(Saved data entries)
□ □ □ □

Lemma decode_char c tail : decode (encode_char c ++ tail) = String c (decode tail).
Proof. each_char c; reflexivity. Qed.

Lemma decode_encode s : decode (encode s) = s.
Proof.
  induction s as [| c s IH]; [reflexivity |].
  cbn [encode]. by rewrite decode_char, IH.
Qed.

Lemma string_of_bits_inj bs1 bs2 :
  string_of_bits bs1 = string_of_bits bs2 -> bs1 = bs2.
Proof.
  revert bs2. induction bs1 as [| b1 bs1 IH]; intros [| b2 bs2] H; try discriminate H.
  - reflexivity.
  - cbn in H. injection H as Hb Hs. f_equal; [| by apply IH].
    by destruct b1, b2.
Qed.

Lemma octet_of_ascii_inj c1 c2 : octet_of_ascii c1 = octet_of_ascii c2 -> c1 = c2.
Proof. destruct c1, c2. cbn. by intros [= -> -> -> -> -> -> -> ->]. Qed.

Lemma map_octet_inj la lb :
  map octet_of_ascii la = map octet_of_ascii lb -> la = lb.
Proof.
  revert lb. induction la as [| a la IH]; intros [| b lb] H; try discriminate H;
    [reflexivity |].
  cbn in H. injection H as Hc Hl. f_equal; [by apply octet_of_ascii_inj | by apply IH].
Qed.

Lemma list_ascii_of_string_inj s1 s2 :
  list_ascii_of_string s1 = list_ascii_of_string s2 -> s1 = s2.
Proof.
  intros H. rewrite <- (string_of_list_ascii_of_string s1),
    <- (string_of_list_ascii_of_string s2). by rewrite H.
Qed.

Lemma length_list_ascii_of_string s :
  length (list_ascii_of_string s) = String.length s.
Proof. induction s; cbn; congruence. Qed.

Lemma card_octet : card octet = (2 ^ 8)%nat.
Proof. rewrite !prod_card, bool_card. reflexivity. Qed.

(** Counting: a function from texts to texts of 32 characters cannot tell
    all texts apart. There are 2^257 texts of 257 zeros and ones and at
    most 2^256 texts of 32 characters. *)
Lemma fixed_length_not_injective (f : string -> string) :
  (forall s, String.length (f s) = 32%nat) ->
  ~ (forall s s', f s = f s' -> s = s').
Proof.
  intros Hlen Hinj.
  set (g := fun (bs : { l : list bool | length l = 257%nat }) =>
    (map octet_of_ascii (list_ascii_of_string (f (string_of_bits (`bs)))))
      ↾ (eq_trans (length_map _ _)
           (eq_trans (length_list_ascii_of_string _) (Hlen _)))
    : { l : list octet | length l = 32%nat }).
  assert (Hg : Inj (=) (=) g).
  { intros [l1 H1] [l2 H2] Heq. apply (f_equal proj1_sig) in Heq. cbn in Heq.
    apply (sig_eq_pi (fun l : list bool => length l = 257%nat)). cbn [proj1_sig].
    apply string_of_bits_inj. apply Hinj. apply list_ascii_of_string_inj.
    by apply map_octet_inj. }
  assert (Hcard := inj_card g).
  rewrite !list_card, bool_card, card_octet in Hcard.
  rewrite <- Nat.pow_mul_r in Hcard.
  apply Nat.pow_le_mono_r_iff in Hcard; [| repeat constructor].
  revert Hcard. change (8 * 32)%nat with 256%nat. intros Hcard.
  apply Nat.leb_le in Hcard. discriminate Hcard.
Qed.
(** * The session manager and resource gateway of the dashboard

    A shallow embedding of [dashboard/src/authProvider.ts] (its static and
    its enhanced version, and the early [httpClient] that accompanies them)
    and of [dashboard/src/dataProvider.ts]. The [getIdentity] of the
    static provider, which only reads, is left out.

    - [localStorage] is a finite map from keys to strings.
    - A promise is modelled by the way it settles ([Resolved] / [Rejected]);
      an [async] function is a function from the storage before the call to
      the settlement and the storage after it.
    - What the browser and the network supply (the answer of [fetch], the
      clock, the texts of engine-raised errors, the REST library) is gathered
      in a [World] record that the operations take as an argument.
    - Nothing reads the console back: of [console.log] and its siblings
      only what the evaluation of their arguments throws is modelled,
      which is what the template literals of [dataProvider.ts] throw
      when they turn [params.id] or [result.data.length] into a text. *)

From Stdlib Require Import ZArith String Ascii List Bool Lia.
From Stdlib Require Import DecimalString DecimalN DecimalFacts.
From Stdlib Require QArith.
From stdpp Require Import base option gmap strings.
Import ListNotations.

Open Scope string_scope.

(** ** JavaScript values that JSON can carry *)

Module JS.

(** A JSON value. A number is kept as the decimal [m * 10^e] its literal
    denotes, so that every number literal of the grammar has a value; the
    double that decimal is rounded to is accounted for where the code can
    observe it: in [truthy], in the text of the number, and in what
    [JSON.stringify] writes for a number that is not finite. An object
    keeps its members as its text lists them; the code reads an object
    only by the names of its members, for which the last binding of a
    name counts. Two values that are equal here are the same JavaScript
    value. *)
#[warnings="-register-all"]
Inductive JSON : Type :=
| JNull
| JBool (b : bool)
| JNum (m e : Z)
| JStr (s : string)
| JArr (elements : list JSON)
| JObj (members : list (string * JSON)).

□ □ □ □

● **Activity**
Retype all of the entries exactly, please.

● **Written solution**
Lemma decode_char c tail : decode (encode_char c ++ tail) = String c (decode tail).
Proof. each_char c; reflexivity. Qed.

Lemma decode_encode s : decode (encode s) = s.
Proof.
  induction s as [| c s IH]; [reflexivity |].
  cbn [encode]. by rewrite decode_char, IH.
Qed.

Lemma string_of_bits_inj bs1 bs2 :
  string_of_bits bs1 = string_of_bits bs2 -> bs1 = bs2.
Proof.
  revert bs2. induction bs1 as [| b1 bs1 IH]; intros [| b2 bs2] H; try discriminate H.
  - reflexivity.
  - cbn in H. injection H as Hb Hs. f_equal; [| by apply IH].
    by destruct b1, b2.
Qed.

Lemma octet_of_ascii_inj c1 c2 : octet_of_ascii c1 = octet_of_ascii c2 -> c1 = c2.
Proof. destruct c1, c2. cbn. by intros [= -> -> -> -> -> -> -> ->]. Qed.

Lemma map_octet_inj la lb :
  map octet_of_ascii la = map octet_of_ascii lb -> la = lb.
Proof.
  revert lb. induction la as [| a la IH]; intros [| b lb] H; try discriminate H;
    [reflexivity |].
  cbn in H. injection H as Hc Hl. f_equal; [by apply octet_of_ascii_inj | by apply IH].
Qed.

Lemma list_ascii_of_string_inj s1 s2 :
  list_ascii_of_string s1 = list_ascii_of_string s2 -> s1 = s2.
Proof.
  intros H. rewrite <- (string_of_list_ascii_of_string s1),
    <- (string_of_list_ascii_of_string s2). by rewrite H.
Qed.

Lemma length_list_ascii_of_string s :
  length (list_ascii_of_string s) = String.length s.
Proof. induction s; cbn; congruence. Qed.

Lemma card_octet : card octet = (2 ^ 8)%nat.
Proof. rewrite !prod_card, bool_card. reflexivity. Qed.

(** Counting: a function from texts to texts of 32 characters cannot tell
    all texts apart. There are 2^257 texts of 257 zeros and ones and at
    most 2^256 texts of 32 characters. *)
Lemma fixed_length_not_injective (f : string -> string) :
  (forall s, String.length (f s) = 32%nat) ->
  ~ (forall s s', f s = f s' -> s = s').
Proof.
  intros Hlen Hinj.
  set (g := fun (bs : { l : list bool | length l = 257%nat }) =>
    (map octet_of_ascii (list_ascii_of_string (f (string_of_bits (`bs)))))
      ↾ (eq_trans (length_map _ _)
           (eq_trans (length_list_ascii_of_string _) (Hlen _)))
    : { l : list octet | length l = 32%nat }).
  assert (Hg : Inj (=) (=) g).
  { intros [l1 H1] [l2 H2] Heq. apply (f_equal proj1_sig) in Heq. cbn in Heq.
    apply (sig_eq_pi (fun l : list bool => length l = 257%nat)). cbn [proj1_sig].
    apply string_of_bits_inj. apply Hinj. apply list_ascii_of_string_inj.
    by apply map_octet_inj. }
  assert (Hcard := inj_card g).
  rewrite !list_card, bool_card, card_octet in Hcard.
  rewrite <- Nat.pow_mul_r in Hcard.
  apply Nat.pow_le_mono_r_iff in Hcard; [| repeat constructor].
  revert Hcard. change (8 * 32)%nat with 256%nat. intros Hcard.
  apply Nat.leb_le in Hcard. discriminate Hcard.
Qed.
(** * The session manager and resource gateway of the dashboard

    A shallow embedding of [dashboard/src/authProvider.ts] (its static and
    its enhanced version, and the early [httpClient] that accompanies them)
    and of [dashboard/src/dataProvider.ts]. The [getIdentity] of the
    static provider, which only reads, is left out.

    - [localStorage] is a finite map from keys to strings.
    - A promise is modelled by the way it settles ([Resolved] / [Rejected]);
      an [async] function is a function from the storage before the call to
      the settlement and the storage after it.
    - What the browser and the network supply (the answer of [fetch], the
      clock, the texts of engine-raised errors, the REST library) is gathered
      in a [World] record that the operations take as an argument.
    - Nothing reads the console back: of [console.log] and its siblings
      only what the evaluation of their arguments throws is modelled,
      which is what the template literals of [dataProvider.ts] throw
      when they turn [params.id] or [result.data.length] into a text. *)

From Stdlib Require Import ZArith String Ascii List Bool Lia.
From Stdlib Require Import DecimalString DecimalN DecimalFacts.
From Stdlib Require QArith.
From stdpp Require Import base option gmap strings.
Import ListNotations.

Open Scope string_scope.

(** ** JavaScript values that JSON can carry *)

Module JS.

(** A JSON value. A number is kept as the decimal [m * 10^e] its literal
    denotes, so that every number literal of the grammar has a value; the
    double that decimal is rounded to is accounted for where the code can
    observe it: in [truthy], in the text of the number, and in what
    [JSON.stringify] writes for a number that is not finite. An object
    keeps its members as its text lists them; the code reads an object
    only by the names of its members, for which the last binding of a
    name counts. Two values that are equal here are the same JavaScript
    value. *)
#[warnings="-register-all"]
Inductive JSON : Type :=
| JNull
| JBool (b : bool)
| JNum (m e : Z)
| JStr (s : string)
| JArr (elements : list JSON)
| JObj (members : list (string * JSON)).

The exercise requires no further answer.